(Collected data)
┄┄┄┄┄┄┄┄┄┄┄┄┄┄┄┄┄┄┄┄
Definition wstep (lb : wlabel) (w : wstate) : option wstate :=
  match wdead w with
  | Some _ => None
  | None =>
  match lb with
  | WInit mirror =>
      match wpc w with
      | SInit => if wL w then None else Some (w_start mirror w)
      | _ => None
      end
  | WTake =>
      match wpc w, mgr (wsh w) with
      | SSelect, m :: ms => Some (set_wpc (SMsg m) (set_wsh (set_mgr ms (wsh w)) w))
      | _, _ => None
      end
  | WCheck =>
      match wpc w with
      | SMsg m =>
          if j_state (wsh w) =? stateReady
          then Some (set_wpc (SAdd m) (add_report (RStatus (jm_status m) (jm_msg m)) w))
          else Some (set_wpc (SMsg2 m) w)
      | SMsg2 m =>
          if j_state (wsh w) =? stateHalting
          then Some (set_wpc (SAdd m) (add_report (RStatus (jm_status m) (jm_msg m)) w))
          else Some (set_wpc SSelect w)
      | _ => None
      end
  | WAddJob now =>
      match wpc w with
      | SAdd m =>
          if jm_schedule m then
            match AddJob (Unix (now + interval * 1000000000)) tt (wsched w) with
            | (q, Some _) => Some (set_wpc SNext (set_wsched q w))
            | (q, None) => Some (set_wpc SWedged (set_wsched q w))
            end
          else Some (set_wpc SNext w)
      | _ => None
      end
  | WNext =>
      match wpc w with
      | SNext => Some (report_schedule (set_wpc SSelect w))
      | _ => None
      end
  | WTick now =>
      match wpc w with
      | SSelect =>
          match Pop now (wsched w) with
          | (q, Some (Some _)) => Some (set_wpc STick (set_wsched q w))
          | (q, Some None) => Some (set_wsched q w)
          | (_, None) => None
          end
      | _ => None
      end
  | WTickSend =>
      match wpc w with
      | STick => if ctrl_free w then Some (set_wpc SSelect (send_ctrl jobStart w)) else None
      | _ => None
      end
  | WExit =>
      match wpc w with
      | SSelect => if wexit w && negb (wL w) then Some (set_wpc SFlush (set_L true w)) else None
      | _ => None
      end
  | WFlush =>
      match wpc w with
      | SFlush =>
          match mgr (wsh w) with
          | [] => Some (set_wpc SEnd (set_L false w))
          | m :: ms =>
              let w := set_wsh (set_mgr ms (wsh w)) w in
              Some (if String.eqb (jm_status m) Failed || String.eqb (jm_status m) Success
                    then add_report (RStatus (jm_status m) (jm_msg m)) w else w)
          end
      | _ => None
      end
  | WBegin =>
      match wnew w with
      | S n => Some (mkW (wL w) (wsched w) (wsh w) n (wloops w ++ [mkLoop MTop [] false]) (wpc w)
                       (wthreads w) (wexit w) false (reports w) (wdead w))
      | O => None
      end
  | WLoop i lb => lstep i lb w
  | WCommand c => Some (add_thread (TLock c) w)
  | WHalt => if existsb halting (wthreads w) then None else Some (add_thread THaltLock w)
  | WThread i =>
      match wthreads w !! i with
      | Some t => tstep i t w
      | None => None
      end
  end
  end.

Fixpoint wsteps (ls : list wlabel) (w : wstate) : option wstate :=
  match ls with
  | [] => Some w
  | lb :: ls => match wstep lb w with Some w' => wsteps ls w' | None => None end
  end.

Inductive wreach : wstate -> Prop :=
  | wreach_init : wreach w_init
  | wreach_step w lb w' : wreach w -> wstep lb w = Some w' -> wreach w'.

Lemma wsteps_reach ls w w' : wreach w -> wsteps ls w = Some w' -> wreach w'.
Proof.
  revert w; induction ls as [|lb ls IH]; intros w Hw E; simplify_eq/=; [done|].
  destruct (wstep lb w) eqn:Es; [|done]. eapply IH; [|exact E]. by eapply wreach_step.
Qed.

(** ** When the scheduler wedges *)

(** The schedule's mutex is held between steps exactly by a wedged scheduler, and
    the slot is empty until the scheduler has fetched the job's status. *)
Definition slot_inv (w : wstate) : Prop :=
  mu (wsched w) = match wpc w with SWedged => true | _ => false end
  /\ (wpc w = SInit -> sched (wsched w) = false).

Lemma report_schedule_parts w :
  wsched (report_schedule w) = wsched w /\ wpc (report_schedule w) = wpc w
  /\ wsh (report_schedule w) = wsh w /\ wnew (report_schedule w) = wnew w
  /\ wloops (report_schedule w) = wloops w /\ wthreads (report_schedule w) = wthreads w.
Proof. unfold report_schedule. by destruct (GetJob (wsched w)) as [? []]. Qed.

(** A command or [Halt] goroutine touches the schedule only by [Remove]. *)
Lemma tstep_slot i t w w' :
  tstep i t w = Some w' ->
  wpc w' = wpc w /\ reports w' = reports w
  /\ (wsched w' = wsched w \/ mu (wsched w) = false /\ wsched w' = set_sched false (wsched w)).
Proof.
  intros E. destruct t; unfold tstep in E; try (by repeat case_match; simplify_eq/=; auto).
  destruct (mu (wsched w)) eqn:Em.
  - apply blocked_for_ever in Em as (_ & Hr & _). rewrite Hr in E. done.
  - rewrite (Remove_free _ Em) in E. simplify_eq/=. auto.
Qed.

Lemma lstep_slot i lb w w' :
  lstep i lb w = Some w' ->
  wpc w' = wpc w /\ reports w' = reports w /\ wsched w' = wsched w /\ wthreads w' = wthreads w.
Proof.
  unfold lstep. intros E. destruct (own_label lb); [|done].
  destruct (wloops w !! i) as [l|]; [|done].
  destruct (jstep lb _) as [c|]; [|done]. simplify_eq. by case_match.
Qed.

(** [AddJob] on a free schedule: it succeeds exactly on an empty slot. *)
Lemma AddJob_cases t (q : @schedule unit) :
  mu q = false ->
  (sched q = false /\ AddJob t tt q = (mkSchedule false (Some tt) t true, Some tt))
  \/ (sched q = true /\ AddJob t tt q = (set_locked true q, None)).
Proof.
  intros Hm. destruct (sched q) eqn:E; [right|left]; split; [done| |done|];
    [by apply AddJob_self_deadlock|by apply AddJob_free].
Qed.

(** The start of [runSchedule] finds the slot empty. *)
Lemma w_start_slot mirror w :
  mu (wsched w) = false -> sched (wsched w) = false ->
  mu (wsched (w_start mirror w)) = false /\ wpc (w_start mirror w) = SNext.
Proof.
  intros Hm Hs. unfold w_start. destruct (String.eqb _ Disabled); [done|].
  destruct (String.eqb _ Paused); [done|].
  cbn [spawn set_wsh wsched]. by rewrite AddJob_free.
Qed.

(** The step that wedges the scheduler. *)
Definition wedging (lb : wlabel) (w : wstate) : Prop :=
  exists now m, lb = WAddJob now /\ wpc w = SAdd m /\ jm_schedule m = true
    /\ sched (wsched w) = true.

(** What every step does to the slot: the invariant is kept, and a scheduler that
    is not wedged becomes so exactly by a wedging step. *)
Definition slot_ok (lb : wlabel) (w w' : wstate) : Prop :=
  slot_inv w' /\ (wpc w <> SWedged -> wpc w' = SWedged <-> wedging lb w).

Definition is_add (lb : wlabel) : bool := match lb with WAddJob _ => true | _ => false end.

(** Steps that leave the scheduler where it is. *)
Lemma slot_ok_same lb w w' :
  slot_inv w -> is_add lb = false -> wpc w' = wpc w -> mu (wsched w') = mu (wsched w) ->
  (sched (wsched w') = sched (wsched w) \/ sched (wsched w') = false) -> slot_ok lb w w'.
Proof.
  intros [Hm Hi] Hl Hp Hmu Hs. unfold slot_ok, slot_inv. rewrite Hp, Hmu. split; [split; [done|]|].
  - intros Ep. destruct Hs as [->|Hs]; auto.
  - intros Hne. split; [done|]. by intros (now & m & -> & _).
Qed.

(** Steps that move the scheduler and release what they lock. *)
Lemma slot_ok_move lb w w' :
  is_add lb = false -> mu (wsched w') = false -> wpc w' <> SInit -> wpc w' <> SWedged ->
  slot_ok lb w w'.
Proof.
  intros Hl Hmu H1 H2. unfold slot_ok, slot_inv. split; [split; [|done]|].
  - rewrite Hmu. by destruct (wpc w').
  - intros Hne. split; [done|]. by intros (now & m & -> & _).
Qed.

Lemma slot_ok_add now m w w' :
  slot_inv w -> wpc w = SAdd m -> wdead w = None -> wstep (WAddJob now) w = Some w' ->
  slot_ok (WAddJob now) w w'.
Proof.
  intros [Hm Hi] Ep Hd E. unfold wstep in E. rewrite Hd, Ep in E. rewrite Ep in Hm.
  assert (Hnw : jm_schedule m = false \/ sched (wsched w) = false -> ~ wedging (WAddJob now) w).
  { intros Hf (now' & m' & _ & Ep' & Hs & Hq). destruct Hf; congruence. }
  assert (Hidle : forall w0, mu (wsched w0) = false -> wpc w0 = SNext ->
    ~ wedging (WAddJob now) w -> slot_ok (WAddJob now) w w0).
  { intros w0 Hmu Hp Hn. unfold slot_ok, slot_inv. by rewrite Hp, Hmu. }
  destruct (jm_schedule m) eqn:Es; [|simplify_eq; apply Hidle; auto].
  destruct (AddJob_cases (Unix (now + interval * 1000000000)) (wsched w) Hm)
    as [[Hq Ea]|[Hq Ea]]; rewrite Ea in E; simplify_eq; [apply Hidle; auto|].
  split; [done|]. intros _. split; [|done]. intros _. exists now, m. auto.
Qed.

Lemma slot_step lb w w' : slot_inv w -> wstep lb w = Some w' -> slot_ok lb w w'.
Proof.
  intros Hinv E. pose proof Hinv as [Hm Hi]. pose proof E as E0.
  unfold wstep in E. destruct (wdead w) eqn:Hd; [done|]. destruct lb.
  1-9: destruct (wpc w) eqn:Ep; try done.
  - destruct (wL w); [done|]. simplify_eq.
    destruct (w_start_slot mirror w Hm (Hi eq_refl)) as [H1 H2].
    by apply slot_ok_move; rewrite ?H2.
  - destruct (mgr (wsh w)); simplify_eq. by apply slot_ok_move.
  - destruct (_ =? _); simplify_eq; by apply slot_ok_move.
  - destruct (_ =? _); simplify_eq; by apply slot_ok_move.
  - by eapply slot_ok_add.
  - simplify_eq. destruct (report_schedule_parts (set_wpc SSelect w)) as (E1 & E2 & _).
    by apply slot_ok_move; rewrite ?E1, ?E2.
  - rewrite (Pop_free now _ Hm) in E.
    destruct (sched (wsched w) && _); [|simplify_eq; by apply slot_ok_same; auto].
    destruct (job (wsched w)); simplify_eq; apply slot_ok_move; simpl; by rewrite ?Ep.
  - destruct (ctrl_free w); simplify_eq. by apply slot_ok_move.
  - destruct (wexit w && _); simplify_eq. by apply slot_ok_move.
  - destruct (mgr (wsh w)); simplify_eq; [by apply slot_ok_move|].
    destruct (String.eqb _ _ || _); apply slot_ok_same; auto.
  - destruct (wnew w); simplify_eq. apply slot_ok_same; auto.
  - apply lstep_slot in E as (? & ? & E & _). apply slot_ok_same; rewrite ?E; auto.
  - simplify_eq. apply slot_ok_same; auto.
  - destruct (existsb _ _); simplify_eq. apply slot_ok_same; auto.
  - destruct (wthreads w !! i); [|done].
    apply tstep_slot in E as (Hp & _ & [Hq|[Hmu Hq]]); apply slot_ok_same; rewrite ?Hq; auto.
Qed.

Lemma wreach_slot w : wreach w -> slot_inv w.
Proof. induction 1 as [|w lb w' _ IH E]; [done|]. by destruct (slot_step lb w w' IH E). Qed.

(** ** A wedged worker *)

(** A command goroutine that has got past [w.schedule.Remove()]. *)
Definition serving (t : tpc) : bool :=
  match t with
  | TSwitch _ | TAct _ | TSend _ => true
  | TReply code | TOver code => (code =? 200) || (code =? 406)
  | _ => false
  end.

(** Every goroutine serving a command in [l'] was already serving it in [l]. *)
Definition no_new_service (l l' : list tpc) : Prop :=
  forall i t', l' !! i = Some t' -> serving t' = true ->
    exists t, l !! i = Some t /\ serving t = true.

Lemma no_new_service_refl l : no_new_service l l.
Proof. intros i t Ht Hs. eauto. Qed.

Lemma no_new_service_trans l1 l2 l3 :
  no_new_service l1 l2 -> no_new_service l2 l3 -> no_new_service l1 l3.
Proof. intros H1 H2 i t Ht Hs. destruct (H2 i t Ht Hs) as (t2 & Ht2 & Hs2). eauto. Qed.

Lemma no_new_service_insert l i t t' :
  l !! i = Some t -> (serving t' = true -> serving t = true) -> no_new_service l (<[i := t']> l).
Proof.
  intros Hi Hs k u Hk Hu. destruct (decide (k = i)) as [->|Hne].
  - apply list_lookup_insert_Some in Hk as [(_ & <- & _)|[? _]]; [eauto|done].
  - rewrite list_lookup_insert_ne in Hk by done. eauto.
Qed.

Lemma no_new_service_snoc l t : serving t = false -> no_new_service l (l ++ [t]).
Proof.
  intros Hs i u Hi Hu. apply lookup_app_Some in Hi as [Hi|[_ Hi]]; [eauto|].
  destruct (i - length l)%nat; simplify_eq/=. congruence.
Qed.

Lemma tstep_service i t w w' :
  mu (wsched w) = true -> wthreads w !! i = Some t -> tstep i t w = Some w' ->
  no_new_service (wthreads w) (wthreads w').
Proof.
  intros Hm Hi E.
  destruct t; unfold tstep in E; repeat (case_match; try done); simplify_eq;
    try (by eapply no_new_service_insert);
    try (by apply no_new_service_refl).
  all: try (apply blocked_for_ever in Hm as (_ & Hr & _); congruence).
Qed.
┄┄┄┄┄┄┄┄┄┄┄┄┄┄┄┄┄┄┄┄
What needs to be done
Set down precisely the lines above between the line holding "match wnew w with" and the line holding "lb => lstep i lb w", inclusive, and nothing beyond them.

Answer space
      match wnew w with
      | S n => Some (mkW (wL w) (wsched w) (wsh w) n (wloops w ++ [mkLoop MTop [] false]) (wpc w)
                       (wthreads w) (wexit w) false (reports w) (wdead w))
      | O => None
      end
  | WLoop i lb => lstep i lb w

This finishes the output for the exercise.